> **AIM OF THE EXERCISE**
Out of the records below, copy all lines in which the word "congruence" occurs.

> **DATA LISTING**
■ ■ ■ ■ ■ ■ ■

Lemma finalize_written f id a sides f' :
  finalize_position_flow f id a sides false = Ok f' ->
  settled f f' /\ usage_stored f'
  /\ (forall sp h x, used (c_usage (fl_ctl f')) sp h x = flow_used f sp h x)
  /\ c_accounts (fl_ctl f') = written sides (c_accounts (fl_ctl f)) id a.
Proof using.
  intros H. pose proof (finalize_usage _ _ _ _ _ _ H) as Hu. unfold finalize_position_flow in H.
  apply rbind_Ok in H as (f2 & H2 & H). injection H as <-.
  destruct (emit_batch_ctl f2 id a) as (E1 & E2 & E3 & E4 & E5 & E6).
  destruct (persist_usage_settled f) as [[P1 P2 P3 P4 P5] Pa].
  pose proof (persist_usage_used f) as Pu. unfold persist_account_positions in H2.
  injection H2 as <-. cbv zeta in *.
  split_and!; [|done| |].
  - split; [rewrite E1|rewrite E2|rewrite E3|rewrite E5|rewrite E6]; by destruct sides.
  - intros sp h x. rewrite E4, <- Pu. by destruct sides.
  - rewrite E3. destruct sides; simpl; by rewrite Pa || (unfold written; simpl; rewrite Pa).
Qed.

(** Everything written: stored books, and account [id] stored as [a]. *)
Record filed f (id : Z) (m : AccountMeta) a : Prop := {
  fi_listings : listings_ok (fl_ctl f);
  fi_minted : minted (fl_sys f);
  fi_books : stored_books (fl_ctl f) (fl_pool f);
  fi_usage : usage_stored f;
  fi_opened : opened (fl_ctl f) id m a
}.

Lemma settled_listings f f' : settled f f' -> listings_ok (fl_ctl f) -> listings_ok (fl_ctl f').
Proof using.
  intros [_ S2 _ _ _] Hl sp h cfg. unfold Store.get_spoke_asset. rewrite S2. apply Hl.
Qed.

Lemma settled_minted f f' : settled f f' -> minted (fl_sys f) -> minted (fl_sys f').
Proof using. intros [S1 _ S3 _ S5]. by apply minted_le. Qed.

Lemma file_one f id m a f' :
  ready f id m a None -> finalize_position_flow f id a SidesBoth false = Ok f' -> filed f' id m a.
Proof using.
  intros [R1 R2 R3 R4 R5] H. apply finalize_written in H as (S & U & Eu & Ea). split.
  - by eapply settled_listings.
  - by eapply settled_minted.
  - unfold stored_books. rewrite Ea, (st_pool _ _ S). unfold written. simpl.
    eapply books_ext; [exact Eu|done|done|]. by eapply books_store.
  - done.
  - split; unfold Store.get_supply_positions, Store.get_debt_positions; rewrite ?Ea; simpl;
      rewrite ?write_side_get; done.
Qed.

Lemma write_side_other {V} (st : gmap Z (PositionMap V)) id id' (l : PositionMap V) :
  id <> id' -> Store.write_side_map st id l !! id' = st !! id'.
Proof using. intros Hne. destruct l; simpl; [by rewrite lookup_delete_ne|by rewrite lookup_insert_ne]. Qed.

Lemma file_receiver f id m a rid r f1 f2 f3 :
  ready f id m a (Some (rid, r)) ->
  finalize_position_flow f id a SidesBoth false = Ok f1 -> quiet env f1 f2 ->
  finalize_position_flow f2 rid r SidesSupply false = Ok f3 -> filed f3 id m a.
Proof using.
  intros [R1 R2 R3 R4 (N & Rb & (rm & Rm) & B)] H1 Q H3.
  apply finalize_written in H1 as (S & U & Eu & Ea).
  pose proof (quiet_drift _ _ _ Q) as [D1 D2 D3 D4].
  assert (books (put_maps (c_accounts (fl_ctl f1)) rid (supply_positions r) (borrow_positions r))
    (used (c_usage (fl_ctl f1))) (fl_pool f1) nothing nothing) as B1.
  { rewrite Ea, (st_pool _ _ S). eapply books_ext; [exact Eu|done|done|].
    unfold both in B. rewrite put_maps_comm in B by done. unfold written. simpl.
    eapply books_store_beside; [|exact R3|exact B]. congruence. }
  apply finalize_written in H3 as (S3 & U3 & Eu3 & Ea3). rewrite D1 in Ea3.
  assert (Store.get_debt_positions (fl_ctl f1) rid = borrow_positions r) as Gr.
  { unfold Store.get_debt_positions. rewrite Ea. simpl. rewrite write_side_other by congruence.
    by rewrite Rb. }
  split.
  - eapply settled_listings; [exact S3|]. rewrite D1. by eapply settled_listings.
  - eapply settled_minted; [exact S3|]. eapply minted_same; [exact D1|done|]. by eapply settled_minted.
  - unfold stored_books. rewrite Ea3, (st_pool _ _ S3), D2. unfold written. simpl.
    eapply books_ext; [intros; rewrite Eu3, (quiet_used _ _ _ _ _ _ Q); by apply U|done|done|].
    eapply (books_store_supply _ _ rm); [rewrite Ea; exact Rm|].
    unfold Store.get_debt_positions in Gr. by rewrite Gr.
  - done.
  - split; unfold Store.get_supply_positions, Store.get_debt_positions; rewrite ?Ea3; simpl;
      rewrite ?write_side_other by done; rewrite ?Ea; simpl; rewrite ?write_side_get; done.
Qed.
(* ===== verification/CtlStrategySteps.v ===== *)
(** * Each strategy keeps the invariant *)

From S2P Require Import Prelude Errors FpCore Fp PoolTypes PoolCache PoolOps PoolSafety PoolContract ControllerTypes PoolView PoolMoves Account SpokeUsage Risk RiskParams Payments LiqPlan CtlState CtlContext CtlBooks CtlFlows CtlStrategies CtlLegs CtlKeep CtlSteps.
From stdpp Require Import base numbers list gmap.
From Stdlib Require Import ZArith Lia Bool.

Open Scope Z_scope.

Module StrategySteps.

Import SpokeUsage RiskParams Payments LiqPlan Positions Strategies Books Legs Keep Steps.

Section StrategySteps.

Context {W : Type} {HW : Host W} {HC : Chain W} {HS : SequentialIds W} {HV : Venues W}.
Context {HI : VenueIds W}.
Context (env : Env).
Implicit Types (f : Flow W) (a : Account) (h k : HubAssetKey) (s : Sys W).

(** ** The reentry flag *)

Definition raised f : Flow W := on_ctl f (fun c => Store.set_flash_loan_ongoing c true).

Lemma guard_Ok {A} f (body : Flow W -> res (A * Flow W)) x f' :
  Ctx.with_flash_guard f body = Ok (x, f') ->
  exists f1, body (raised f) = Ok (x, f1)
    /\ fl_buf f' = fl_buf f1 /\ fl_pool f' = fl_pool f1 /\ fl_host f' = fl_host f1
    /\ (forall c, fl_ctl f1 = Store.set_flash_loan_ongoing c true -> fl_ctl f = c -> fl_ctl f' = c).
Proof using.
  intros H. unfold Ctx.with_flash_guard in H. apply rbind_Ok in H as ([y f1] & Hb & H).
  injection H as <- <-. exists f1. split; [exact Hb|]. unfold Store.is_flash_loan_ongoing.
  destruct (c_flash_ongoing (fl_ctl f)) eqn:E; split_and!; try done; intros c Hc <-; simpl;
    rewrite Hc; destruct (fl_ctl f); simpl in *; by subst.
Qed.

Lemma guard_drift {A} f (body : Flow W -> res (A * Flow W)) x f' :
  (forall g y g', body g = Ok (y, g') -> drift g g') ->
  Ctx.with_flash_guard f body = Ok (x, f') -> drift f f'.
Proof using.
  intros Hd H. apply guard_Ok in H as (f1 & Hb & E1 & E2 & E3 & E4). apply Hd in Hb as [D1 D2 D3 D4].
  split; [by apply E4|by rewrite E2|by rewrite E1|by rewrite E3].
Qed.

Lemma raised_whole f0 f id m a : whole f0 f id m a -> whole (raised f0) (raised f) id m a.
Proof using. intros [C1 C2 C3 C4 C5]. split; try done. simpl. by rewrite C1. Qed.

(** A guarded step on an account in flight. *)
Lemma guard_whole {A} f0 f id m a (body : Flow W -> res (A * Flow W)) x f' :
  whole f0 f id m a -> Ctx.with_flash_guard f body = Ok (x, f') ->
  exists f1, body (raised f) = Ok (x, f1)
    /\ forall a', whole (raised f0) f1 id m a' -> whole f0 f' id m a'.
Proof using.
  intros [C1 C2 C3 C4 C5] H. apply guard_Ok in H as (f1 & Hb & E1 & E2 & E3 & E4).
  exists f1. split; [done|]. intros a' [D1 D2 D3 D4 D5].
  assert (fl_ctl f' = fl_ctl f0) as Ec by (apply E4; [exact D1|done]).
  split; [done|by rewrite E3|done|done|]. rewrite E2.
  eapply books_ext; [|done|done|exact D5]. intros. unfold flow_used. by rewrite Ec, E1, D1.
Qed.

■ ■ ■ ■ ■ ■ ■

> **THE ANSWER**
    eapply books_store_beside; [|exact R3|exact B]. congruence. }
  { unfold Store.get_debt_positions. rewrite Ea. simpl. rewrite write_side_other by congruence.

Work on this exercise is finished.